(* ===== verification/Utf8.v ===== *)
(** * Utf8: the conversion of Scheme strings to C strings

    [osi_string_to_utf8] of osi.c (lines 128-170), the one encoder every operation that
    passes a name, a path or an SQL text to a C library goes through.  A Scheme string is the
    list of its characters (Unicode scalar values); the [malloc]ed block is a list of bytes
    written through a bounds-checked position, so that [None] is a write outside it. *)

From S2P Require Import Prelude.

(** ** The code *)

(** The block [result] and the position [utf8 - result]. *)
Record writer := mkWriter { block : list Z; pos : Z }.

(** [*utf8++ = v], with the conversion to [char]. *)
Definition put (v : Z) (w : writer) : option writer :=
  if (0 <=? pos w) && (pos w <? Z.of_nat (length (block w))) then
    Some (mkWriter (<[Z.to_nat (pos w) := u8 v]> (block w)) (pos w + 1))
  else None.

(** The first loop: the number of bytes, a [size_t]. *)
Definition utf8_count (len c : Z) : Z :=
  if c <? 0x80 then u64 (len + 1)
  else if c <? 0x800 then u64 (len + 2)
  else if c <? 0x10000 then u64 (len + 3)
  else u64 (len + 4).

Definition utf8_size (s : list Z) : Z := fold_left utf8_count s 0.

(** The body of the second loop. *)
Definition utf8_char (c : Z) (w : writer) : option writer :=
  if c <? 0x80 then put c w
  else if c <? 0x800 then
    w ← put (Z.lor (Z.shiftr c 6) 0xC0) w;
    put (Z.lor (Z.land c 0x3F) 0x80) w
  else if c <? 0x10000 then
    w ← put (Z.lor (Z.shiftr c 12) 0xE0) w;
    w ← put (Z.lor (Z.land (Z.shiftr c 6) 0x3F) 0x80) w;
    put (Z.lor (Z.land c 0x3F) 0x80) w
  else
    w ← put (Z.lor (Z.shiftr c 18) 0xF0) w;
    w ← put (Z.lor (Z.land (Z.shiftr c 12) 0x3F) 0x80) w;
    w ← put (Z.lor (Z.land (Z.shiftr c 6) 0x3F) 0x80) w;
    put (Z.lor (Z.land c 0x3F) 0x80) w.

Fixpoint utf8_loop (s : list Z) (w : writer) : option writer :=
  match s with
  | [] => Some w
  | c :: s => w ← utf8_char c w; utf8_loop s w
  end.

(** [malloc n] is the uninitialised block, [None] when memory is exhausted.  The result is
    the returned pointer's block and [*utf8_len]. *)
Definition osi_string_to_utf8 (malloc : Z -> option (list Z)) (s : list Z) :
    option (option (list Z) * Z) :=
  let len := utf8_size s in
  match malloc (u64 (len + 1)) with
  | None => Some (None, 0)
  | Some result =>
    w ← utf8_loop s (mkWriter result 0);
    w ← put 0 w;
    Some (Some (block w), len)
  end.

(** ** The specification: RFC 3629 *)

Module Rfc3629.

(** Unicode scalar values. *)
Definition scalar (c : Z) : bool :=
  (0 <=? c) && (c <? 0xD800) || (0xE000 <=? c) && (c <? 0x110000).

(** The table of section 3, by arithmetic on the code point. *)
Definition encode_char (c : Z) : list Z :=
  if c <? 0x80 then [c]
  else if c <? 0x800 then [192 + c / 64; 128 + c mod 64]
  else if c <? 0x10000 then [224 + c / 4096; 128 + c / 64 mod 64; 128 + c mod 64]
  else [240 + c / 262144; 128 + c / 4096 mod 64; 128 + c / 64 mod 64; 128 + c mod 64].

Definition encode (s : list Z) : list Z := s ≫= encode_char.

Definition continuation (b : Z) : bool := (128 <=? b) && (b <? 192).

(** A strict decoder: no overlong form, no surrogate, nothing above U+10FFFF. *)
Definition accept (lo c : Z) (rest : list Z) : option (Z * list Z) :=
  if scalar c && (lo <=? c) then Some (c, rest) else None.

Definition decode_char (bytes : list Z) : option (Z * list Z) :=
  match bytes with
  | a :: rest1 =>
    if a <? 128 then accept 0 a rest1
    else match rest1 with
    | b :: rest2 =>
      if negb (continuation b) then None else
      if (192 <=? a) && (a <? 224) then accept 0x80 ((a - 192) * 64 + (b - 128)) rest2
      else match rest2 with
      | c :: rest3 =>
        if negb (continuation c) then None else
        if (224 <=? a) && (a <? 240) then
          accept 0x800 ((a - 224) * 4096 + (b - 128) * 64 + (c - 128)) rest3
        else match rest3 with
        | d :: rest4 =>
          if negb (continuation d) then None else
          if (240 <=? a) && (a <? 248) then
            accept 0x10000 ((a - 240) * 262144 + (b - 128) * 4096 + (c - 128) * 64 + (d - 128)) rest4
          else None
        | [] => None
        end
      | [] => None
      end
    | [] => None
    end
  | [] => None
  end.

┄┄┄┄┄┄┄┄┄┄

A line qualifies when it holds the word "through"; report all qualifying lines from the records above.

**Solved problem**:
    passes a name, a path or an SQL text to a C library goes through.  A Scheme string is the
    written through a bounds-checked position, so that [None] is a write outside it. *)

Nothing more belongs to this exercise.